Bhaskar is a Senior Lecturer in the Geography Department at the University of Cambridge and a Fellow of Fitzwilliam College. He specialises in environmental and development economics. Research into policy process has included work as a Co-ordinating Lead Author with the Responses Working Group of the Millennium Ecosystem Assessment and the UK National Ecosystem Assessment. Dr Vira is also engaged in collaborative work with colleagues in the Cambridge Conservation Initiative, with projects including trade-offs in the context of ecosystem services; how policy to address biodiversity loss can learn from the climate change experience; ecosystem-based adaptation strategies; and the development and use of toolkits to assess ecosystem services at site level.

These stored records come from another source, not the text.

(* ===== verification/TokenClientProofs.v ===== *)
(** * The token client: theorems

    The selection of holdings, the balances, and what the transfers of the
    three kinds of party submit to the ledger, for every environment. *)

From S2P Require Import Prelude AppErrors Effects GoStd GoText Decimal DamlValues Streaming LedgerApi TokenCodec LedgerClient Identity TokenRegistry TokenClient.
From Stdlib Require Import QArith Qcanon Ascii String.
Local Open Scope Z_scope.
Local Abbreviation length := Datatypes.length.

(** ** Selection of holdings *)

Section selection.
Context `{DecimalLaws}.

(** The number of an amount. *)
Definition amount_val (s : string) : Qc := match NewFromString s with Some d => dec_val d | None => 0%Qc end.
Definition sum_vals (amounts : list string) : Qc := foldr (fun a n => (amount_val a + n)%Qc) 0%Qc amounts.
Definition worth (l : list Holding) : Qc := sum_vals (h_Amount <$> l).

(** The holdings that a transfer of an instrument may use. *)
Definition eligible (admin id : string) (h : Holding) : bool :=
  negb (h_Locked h) && (bool_decide (h_InstrumentAdmin h = admin) && bool_decide (h_InstrumentID h = id)).

(** Running out of funds, as the callers tell it. *)
Definition insufficient (e : error) : bool := errors_Is e "token.ErrInsufficientBalance" "insufficient balance".
Lemma mono_applyUpdate e u : schedule_mono (applyUpdate e u).
Proof.
  unfold applyUpdate. apply mono_bind.
  - apply mono_attempt, strict_mono, strict_ApplyBalanceDelta.
  - intros [[]|err]; [auto with schedule|]. case_match; auto with schedule.
Qed.

Lemma strict_processTransferEvent e : schedule_strict (processTransferEvent e).
Proof.
  unfold processTransferEvent. apply strict_bind.
  { unfold InsertEvent, RowsAffected. auto 10 with schedule. }
  intros []; cbn [negb]; [|auto with schedule].
  apply mono_bind; [unfold UpsertToken; auto with schedule|]. intros _.
  apply mono_bind.
  { destruct (supplyDeltaFromEvent e) as [[[a i] x]|]; [|auto with schedule].
    unfold ApplySupplyDelta. do 2 apply mono_wrapping. apply mono_bind; [auto with schedule|].
    intros []; auto with schedule. }
  intros _. apply mono_bind; [apply mono_for_each, mono_applyUpdate|]. intros _.
  repeat case_match; unfold InsertTransfer; auto with schedule.
Qed.

(** An item that fails has executed a statement. *)
Lemma processItem_schedule i :
  schedule_mono (processItem i) /\
  forall d e d', processItem i d = (Err e, d') ->
    (pending_faults d' <= Nat.pred (pending_faults d))%nat.
Proof.
  assert (forall c : M IndexerDB unit, schedule_strict c -> schedule_mono c /\
    forall d e d', c d = (Err e, d') -> (pending_faults d' <= Nat.pred (pending_faults d))%nat) as Hs.
  { intros c Hc. split; [by apply strict_mono|]. intros d e d' Hd. specialize (Hc d). by rewrite Hd in Hc. }
  assert (schedule_mono (mret () : M IndexerDB unit) /\
    forall d e d', (mret () : M IndexerDB unit) d = (Err e, d') ->
    (pending_faults d' <= Nat.pred (pending_faults d))%nat) as Hret.
  { split; [apply mono_ret|]. by intros. }
  destruct i as [e|t|h|]; cbn [processItem]; [|..].
  - apply Hs, strict_processTransferEvent.
  - unfold FinalizeTransfer, InsertTransfer. case_match; apply Hs; auto with schedule.
  - unfold processHoldingChange. repeat case_match; try done; apply Hs.
    + apply strict_bind; [unfold TakeHolding; apply strict_wrapping, strict_bind; [auto with schedule|]|].
      { intros []; auto with schedule. }
      intros []; [|auto with schedule].
      apply mono_bind; [apply mono_attempt, strict_mono, strict_ApplyBalanceDelta|].
      intros []; [auto with schedule|]. case_match; auto with schedule.
    + apply strict_bind; [unfold InsertHolding; auto with schedule|]. intros _.
      apply mono_wrapping, strict_mono, strict_ApplyBalanceDelta.
  - done.
Qed.

Lemma strict_batch_body b : schedule_strict (batch_body b).
Proof.
  unfold batch_body. apply strict_bind_r.
  - apply mono_for_each. intros i. apply processItem_schedule.
  - induction (Items b) as [|i l IH]; intros d e d'; cbn; [done|]. unfold mbind, M_bind.
    destruct (processItem_schedule i) as [Hm Hf]. specialize (Hm d).
    destruct (processItem i d) as [[[]|e'] d1] eqn:Hi; cbn in *.
    + intros Hl. specialize (IH _ _ _ Hl). lia.
    + intros [= <- <-]. by eapply Hf.
  - intros _. unfold SaveOffset. auto with schedule.
Qed.

Lemma processBatch_schedule b : schedule_strict (processBatch b).
Proof. apply strict_wrapping, strict_RunInTx, strict_batch_body. Qed.

(** The k-th wait of the retry loop. *)
Definition retry_delay (k : nat) : Z :=
  Nat.iter k (fun d => Z.min (d * 2) processorRetryMaxDelay) processorRetryBaseDelay.

Lemma surfaces_ApplyBalanceDelta p a i x : surfaces (ApplyBalanceDelta p a i x).
Proof.
  unfold ApplyBalanceDelta. apply surfaces_bind; [auto with schedule|]. intros row.
  apply surfaces_bind; [repeat case_match; auto with schedule|]. intros old.
  case_match; [|auto with schedule]. case_match; [auto with schedule|].
  apply surfaces_bind; [auto with schedule|]. intros _. case_match; auto with schedule.
Qed.
Lemma untracked_zero key tb :
  ledger_inv no_slack tb -> cip56 key = true -> tokens tb !! key = None ->
  holders key (balances tb) = 0%Z /\ total key (balances tb) = 0.
Proof.
  intros [_ Hr _ _] Hcip Hnone. unfold holders, total.
  split; apply msum_zero; try apply _; intros k s Hk; rewrite decide_False; try done;
    intros <-; destruct (Hr k s Hk Hcip); congruence.
Qed.

Lemma UpsertToken_inv t d :
  let key := (tk_InstrumentAdmin t, tk_InstrumentID t) in
  cip56 key = true -> ledger_inv no_slack (tables d) ->
  wp (UpsertToken t) (fun r d' => r = Ok tt ->
    ledger_inv no_slack (tables d') /\ is_Some (tokens (tables d') !! key)) d.
Proof.
  intros key Hcip Hinv. unfold UpsertToken. fold key. apply wp_wrapping, wp_exec; [intros fs _|done].
  destruct (tokens (tables d) !! key) as [t'|] eqn:Hkey; cbn; [by eauto|].
  rewrite lookup_insert_eq. split; [|done].
  destruct (untracked_zero key _ Hinv Hcip Hkey) as [Hh Ht]. destruct Hinv as [Hb Hr Hhold Htok].
  split; cbn; try done.
  - intros k s Hk Hc. apply lookup_insert_is_Some'. right. by eapply Hr.
  - intros key' t'. rewrite lookup_insert_Some. intros [[<- <-]|[Hne Hk]]; [|by apply Htok].
    cbn. destruct dlaw_parse_zero as (z & Hz & Hzv). split; [by rewrite Hz|]. intros _.
    split; [done|]. rewrite Ht, (dval_some _ _ Hz), Hzv. unfold no_slack. by rewrite Qcplus_0_r.
Qed.

Lemma ApplySupplyDelta_inv key delta d :
  is_Some (NewFromString delta) -> ledger_inv no_slack (tables d) ->
  wp (ApplySupplyDelta key.1 key.2 delta) (fun r d' => r = Ok tt ->
    ledger_inv (slack_at key (dval delta)) (tables d') /\
    (is_Some (tokens (tables d) !! key) -> is_Some (tokens (tables d') !! key))) d.
Proof.
  intros [dd Hdd] Hinv. destruct key as [a i]. cbn [fst snd]. unfold ApplySupplyDelta.
  apply wp_wrapping, wp_bind, wp_exec; [intros fs|done].
  destruct (tokens (tables d) !! (a, i)) as [t|] eqn:Hkey; cbn [fst snd].
  2:{ wp_go. intros _. cbn. split; [|done]. destruct Hinv as [Hb Hr Hh Ht]. split; try done.
      intros key' t' Hk. destruct (Ht key' t' Hk) as [Hp Hc]. split; [done|].
      unfold slack_at. rewrite decide_False by congruence. done. }
  destruct Hinv as [Hb Hr Hh Ht]. destruct (Ht _ _ Hkey) as [[x Hx] Hc].
  destruct (numeric_add_exact _ _ x dd Hx Hdd) as (s & z & -> & Hz & Hv). cbn [fst snd]. wp_go. intros _.
  cbn. rewrite lookup_insert_eq. split; [|done]. split; cbn; try done.
  - intros k s' Hk Hcip. apply lookup_insert_is_Some'. right. by eapply Hr.
  - intros key' t'. rewrite lookup_insert_Some. intros [[<- <-]|[Hne Hk]].
    + cbn. split; [by rewrite Hz|]. intros Hcip. destruct (Hc Hcip) as [Hn Hle]. split; [done|].
      unfold slack_at, no_slack in *. rewrite decide_True by done.
      rewrite (dval_some _ _ Hz), Hv, <- (dval_some _ _ Hx), <- (dval_some _ _ Hdd).
      rewrite Qcplus_0_r in Hle. apply Qcplus_le_compat; [done|apply Qcle_refl].
    + unfold slack_at. rewrite decide_False by congruence. by apply Ht.
Qed.

(** ** Well-formed items *)

Definition amount_ok (a : string) : Prop := unsigned_text a /\ is_Some (NewFromString a).

(** What the decoders and the ledger guarantee of an item. *)
Definition item_ok (i : Item) : Prop :=
  match i with
  | ItemEvent e => cip56 (pe_InstrumentAdmin e, pe_InstrumentID e) = true /\ amount_ok (pe_Amount e) /\
      (pe_EventType e = EventMint -> is_Some (pe_ToPartyID e)) /\
      (pe_EventType e = EventBurn -> is_Some (pe_FromPartyID e))
  | ItemHolding h => h_IsArchived h = false -> cip56 (h_InstrumentAdmin h, h_InstrumentID h) = false
  | _ => True
  end.

Definition event_key (e : ParsedEvent) : InstrumentKey := (pe_InstrumentAdmin e, pe_InstrumentID e).

(** The slack an event opens with its supply delta. *)
Definition supply_slack (e : ParsedEvent) : Qc :=
  match supplyDeltaFromEvent e with Some (_, _, delta) => dval delta | None => 0 end.

Lemma applyUpdate_inv e x u d :
  ledger_inv (slack_at (event_key e) x) (tables d) -> is_Some (tokens (tables d) !! event_key e) ->
  wp (applyUpdate e u) (fun r d' => r = Ok tt ->
    is_Some (tokens (tables d') !! event_key e) /\
    (ledger_inv (slack_at (event_key e) (x - dval u.2)) (tables d') \/
     (pe_EventType e = EventTransfer /\ isNegativeDelta u.2 = true /\
      ledger_inv (slack_at (event_key e) x) (tables d')))) d.
Proof.
  intros Hinv Hrow. unfold applyUpdate. apply wp_bind, wp_attempt.
  eapply wp_mono; [apply (ApplyBalanceDelta_inv (event_key e) x); [exact Hinv|done]|].
  intros [[]|err] d'; cbn beta iota.
  - intros [Hi Hk]. wp_go. intros _. auto.
  - intros Herr. case_match eqn:Hskip; wp_go; [|done]. intros _.
    apply andb_true_iff in Hskip as [[Ht Hneg]%andb_true_iff Hskip].
    apply bool_decide_eq_true in Ht. rewrite (Herr Hskip). auto.
Qed.

Lemma inv_slack_le key x tb : x <= 0 -> ledger_inv (slack_at key x) tb -> ledger_inv no_slack tb.
Proof.
  intros Hx. apply ledger_inv_mono. intros key' _. unfold slack_at, no_slack.
  case_decide; [done|apply Qcle_refl].
Qed.

(** After its balance updates an event leaves no slack. *)
Lemma updates_inv e d :
  item_ok (ItemEvent e) ->
  ledger_inv (slack_at (event_key e) (supply_slack e)) (tables d) ->
  is_Some (tokens (tables d) !! event_key e) ->
  wp (for_each (balanceUpdatesFromEvent e) (applyUpdate e)) (fun r d' => r = Ok tt ->
    ledger_inv no_slack (tables d')) d.
Proof.
  intros (_ & [Hu Hp] & Hmint & Hburn) Hinv Hrow.
  destruct (dval_minus _ Hu Hp) as [Hminus Hge].
  assert (forall x y tb, x - y <= 0 -> ledger_inv (slack_at (event_key e) (x - y)) tb -> ledger_inv no_slack tb)
    as Hclose by (intros; by eapply inv_slack_le).
  unfold balanceUpdatesFromEvent, supply_slack, supplyDeltaFromEvent in *.
  case_bool_decide as Hm.
  { destruct (Hmint Hm) as [to ->]. cbn [for_each]. wp_go.
    eapply wp_mono; [eapply (applyUpdate_inv e _ (to, pe_Amount e)); [exact Hinv|done]|]. cbn [fst snd].
    intros [[]|err] d1 H1'; [|done]. wp_go. intros _. destruct (H1' eq_refl) as [_ [Hi|(Ht & _)]].
    - eapply Hclose; [|exact Hi]. apply Qcle_refl'. ring.
    - rewrite Hm in Ht. done. }
  case_bool_decide as Hb.
  { destruct (Hburn Hb) as [from ->]. cbn [for_each]. wp_go.
    eapply wp_mono; [eapply (applyUpdate_inv e _ (from, ("-" +:+ pe_Amount e)%string)); [exact Hinv|done]|]. cbn [fst snd].
    intros [[]|err] d1 H1'; [|done]. wp_go. intros _. destruct (H1' eq_refl) as [_ [Hi|(Ht & _)]].
    - eapply Hclose; [|exact Hi]. apply Qcle_refl'. ring.
    - rewrite Hb in Ht. done. }
  assert (wp (mret tt : M IndexerDB unit) (fun r d' => r = Ok tt -> ledger_inv no_slack (tables d')) d) as Hnil.
  { apply wp_ret. intros _. by apply (slack_zero (event_key e)). }
  case_bool_decide as Ht; [|done].
  destruct (pe_FromPartyID e) as [from|]; [|done]. destruct (pe_ToPartyID e) as [to|]; [|done].
  cbn [for_each]. wp_go.
  eapply wp_mono; [eapply (applyUpdate_inv e _ (from, ("-" +:+ pe_Amount e)%string)); [exact Hinv|done]|]. cbn [fst snd].
  intros [[]|err] d1 H1'; [|done]. destruct (H1' eq_refl) as [Hrow1 Hi1]. wp_go.
  assert (exists x, x <= dval (pe_Amount e) /\ ledger_inv (slack_at (event_key e) x) (tables d1)) as (x & Hx & Hi).
  { destruct Hi1 as [Hi|(_ & _ & Hi)]; eexists; (split; [|exact Hi]).
    - rewrite Hminus. apply Qcle_refl'. ring.
    - done. }
  eapply wp_mono; [by apply (applyUpdate_inv e x (to, pe_Amount e))|]. cbn [fst snd].
  intros [[]|err] d2 H2'; [|done]. wp_go. intros _. destruct (H2' eq_refl) as [_ [Hi2|(_ & Hneg & _)]].
  - eapply Hclose; [|exact Hi2]. by apply Qcle_minus_iff'.
  - unfold isNegativeDelta in Hneg. destruct (pe_Amount e) as [|c a]; [done|].
    apply bool_decide_eq_true in Hneg as ->. by destruct Hu.
Qed.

Alison, has been involved with the Humanitarian Centre since its inception. After working for three years in the engineering industry, she spent three years in East Africa doing voluntary work. Following a career break, bringing up four children and doing some community work, she spent 22 years as a Careers Adviser at Cambridge University. Initially working on the life science sectors, her main focus became not-for-profit employment, international development and environment. She has visited a wide range of developing countries exploring employers, programmes and projects, gaining insights into the working lives of those in the field.